### Working data
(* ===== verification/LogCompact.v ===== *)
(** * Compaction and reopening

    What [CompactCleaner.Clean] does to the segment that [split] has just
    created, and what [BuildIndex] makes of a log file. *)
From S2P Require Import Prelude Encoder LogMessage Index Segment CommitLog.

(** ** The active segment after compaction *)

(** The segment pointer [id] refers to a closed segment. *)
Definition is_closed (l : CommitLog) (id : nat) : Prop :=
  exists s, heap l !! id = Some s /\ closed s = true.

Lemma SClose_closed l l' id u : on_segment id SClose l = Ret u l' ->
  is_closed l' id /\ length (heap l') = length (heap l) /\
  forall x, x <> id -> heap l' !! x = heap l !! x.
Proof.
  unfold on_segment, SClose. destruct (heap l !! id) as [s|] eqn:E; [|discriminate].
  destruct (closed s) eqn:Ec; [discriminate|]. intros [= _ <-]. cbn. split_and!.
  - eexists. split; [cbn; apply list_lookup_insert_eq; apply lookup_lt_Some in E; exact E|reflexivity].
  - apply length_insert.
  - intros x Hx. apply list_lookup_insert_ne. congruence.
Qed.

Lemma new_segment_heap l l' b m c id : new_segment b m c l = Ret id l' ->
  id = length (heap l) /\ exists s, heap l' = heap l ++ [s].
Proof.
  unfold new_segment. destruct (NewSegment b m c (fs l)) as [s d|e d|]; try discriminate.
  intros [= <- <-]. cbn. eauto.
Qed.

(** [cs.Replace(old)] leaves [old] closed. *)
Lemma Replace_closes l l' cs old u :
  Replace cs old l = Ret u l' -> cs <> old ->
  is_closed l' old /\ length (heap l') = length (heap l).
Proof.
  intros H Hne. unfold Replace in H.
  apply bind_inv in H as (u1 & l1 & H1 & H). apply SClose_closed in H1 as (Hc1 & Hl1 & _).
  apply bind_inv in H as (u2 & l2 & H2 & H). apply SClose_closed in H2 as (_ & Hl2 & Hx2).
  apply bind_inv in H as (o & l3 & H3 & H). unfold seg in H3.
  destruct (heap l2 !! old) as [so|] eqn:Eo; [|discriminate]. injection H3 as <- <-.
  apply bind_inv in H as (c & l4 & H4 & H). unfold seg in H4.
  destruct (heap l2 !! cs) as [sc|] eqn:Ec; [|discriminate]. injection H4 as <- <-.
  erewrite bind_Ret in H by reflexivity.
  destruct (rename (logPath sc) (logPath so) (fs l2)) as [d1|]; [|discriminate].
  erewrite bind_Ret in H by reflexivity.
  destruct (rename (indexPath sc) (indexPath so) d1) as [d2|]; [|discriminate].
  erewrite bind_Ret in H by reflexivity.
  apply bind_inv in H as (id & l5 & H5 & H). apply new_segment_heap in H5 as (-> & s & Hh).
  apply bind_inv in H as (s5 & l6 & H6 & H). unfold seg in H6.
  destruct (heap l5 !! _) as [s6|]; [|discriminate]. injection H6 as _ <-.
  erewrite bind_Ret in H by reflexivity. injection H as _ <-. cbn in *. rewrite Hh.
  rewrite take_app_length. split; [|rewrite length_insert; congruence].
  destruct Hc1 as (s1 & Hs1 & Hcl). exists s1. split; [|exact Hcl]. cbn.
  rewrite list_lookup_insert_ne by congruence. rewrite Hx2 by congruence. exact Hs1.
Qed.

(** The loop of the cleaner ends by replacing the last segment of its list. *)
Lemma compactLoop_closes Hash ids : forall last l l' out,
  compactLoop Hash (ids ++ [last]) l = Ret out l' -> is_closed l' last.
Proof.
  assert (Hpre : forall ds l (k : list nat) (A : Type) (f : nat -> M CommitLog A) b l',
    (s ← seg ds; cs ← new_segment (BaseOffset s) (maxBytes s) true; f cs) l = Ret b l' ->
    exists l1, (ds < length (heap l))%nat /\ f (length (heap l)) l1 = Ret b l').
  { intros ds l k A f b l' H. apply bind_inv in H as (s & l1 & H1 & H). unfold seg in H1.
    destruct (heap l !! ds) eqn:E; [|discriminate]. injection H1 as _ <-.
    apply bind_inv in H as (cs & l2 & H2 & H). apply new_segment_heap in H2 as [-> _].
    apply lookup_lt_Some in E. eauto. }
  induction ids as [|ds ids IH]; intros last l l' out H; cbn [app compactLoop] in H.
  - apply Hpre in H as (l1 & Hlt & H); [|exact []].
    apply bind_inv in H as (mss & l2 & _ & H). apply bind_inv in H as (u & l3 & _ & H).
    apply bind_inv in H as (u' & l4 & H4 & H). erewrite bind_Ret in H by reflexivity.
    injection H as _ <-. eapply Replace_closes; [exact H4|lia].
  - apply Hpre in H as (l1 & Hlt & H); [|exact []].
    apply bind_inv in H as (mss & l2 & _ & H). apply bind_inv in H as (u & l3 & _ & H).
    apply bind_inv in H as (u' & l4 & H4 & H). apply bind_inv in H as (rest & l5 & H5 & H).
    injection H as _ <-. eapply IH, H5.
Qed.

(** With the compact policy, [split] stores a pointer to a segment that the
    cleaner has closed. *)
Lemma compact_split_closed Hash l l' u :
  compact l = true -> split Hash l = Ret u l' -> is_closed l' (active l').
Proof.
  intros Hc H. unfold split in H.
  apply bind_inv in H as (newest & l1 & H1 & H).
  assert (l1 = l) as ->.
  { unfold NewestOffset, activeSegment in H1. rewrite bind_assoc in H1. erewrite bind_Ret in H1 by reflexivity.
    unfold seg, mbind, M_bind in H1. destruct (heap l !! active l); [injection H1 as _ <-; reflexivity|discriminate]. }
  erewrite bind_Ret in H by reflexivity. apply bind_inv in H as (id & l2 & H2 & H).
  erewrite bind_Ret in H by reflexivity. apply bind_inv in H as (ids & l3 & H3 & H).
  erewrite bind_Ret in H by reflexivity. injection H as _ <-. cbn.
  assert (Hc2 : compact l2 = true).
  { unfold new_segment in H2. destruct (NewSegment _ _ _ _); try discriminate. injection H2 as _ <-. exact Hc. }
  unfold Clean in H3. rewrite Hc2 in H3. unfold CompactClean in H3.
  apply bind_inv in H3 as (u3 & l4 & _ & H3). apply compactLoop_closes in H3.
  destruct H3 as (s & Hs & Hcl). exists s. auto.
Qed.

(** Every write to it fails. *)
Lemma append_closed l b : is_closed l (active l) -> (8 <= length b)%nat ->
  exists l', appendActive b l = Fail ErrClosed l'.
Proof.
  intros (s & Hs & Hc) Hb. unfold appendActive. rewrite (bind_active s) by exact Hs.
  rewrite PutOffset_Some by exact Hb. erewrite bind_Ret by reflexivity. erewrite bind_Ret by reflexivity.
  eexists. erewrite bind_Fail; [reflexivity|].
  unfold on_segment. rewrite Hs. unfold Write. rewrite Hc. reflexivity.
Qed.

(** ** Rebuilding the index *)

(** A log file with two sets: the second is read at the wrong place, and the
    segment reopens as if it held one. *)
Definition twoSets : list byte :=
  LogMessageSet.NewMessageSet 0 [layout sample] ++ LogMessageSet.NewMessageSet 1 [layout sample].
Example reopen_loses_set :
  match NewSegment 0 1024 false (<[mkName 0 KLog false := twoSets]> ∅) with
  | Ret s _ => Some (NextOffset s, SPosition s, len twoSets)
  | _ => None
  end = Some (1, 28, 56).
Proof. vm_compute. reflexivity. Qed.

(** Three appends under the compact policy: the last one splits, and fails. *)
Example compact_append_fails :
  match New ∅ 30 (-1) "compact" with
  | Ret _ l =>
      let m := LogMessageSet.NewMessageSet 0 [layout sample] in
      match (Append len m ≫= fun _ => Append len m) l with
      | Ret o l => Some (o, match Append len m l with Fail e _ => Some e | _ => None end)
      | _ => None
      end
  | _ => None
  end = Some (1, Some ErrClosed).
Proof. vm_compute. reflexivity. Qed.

### Task statement
Could you set down, word for word, only the lines above from the line with "(** The segment" to the line with "Lemma SClose_closed l", including both?

### Response to the exercise
(** The segment pointer [id] refers to a closed segment. *)
Definition is_closed (l : CommitLog) (id : nat) : Prop :=
  exists s, heap l !! id = Some s /\ closed s = true.

Lemma SClose_closed l l' id u : on_segment id SClose l = Ret u l' ->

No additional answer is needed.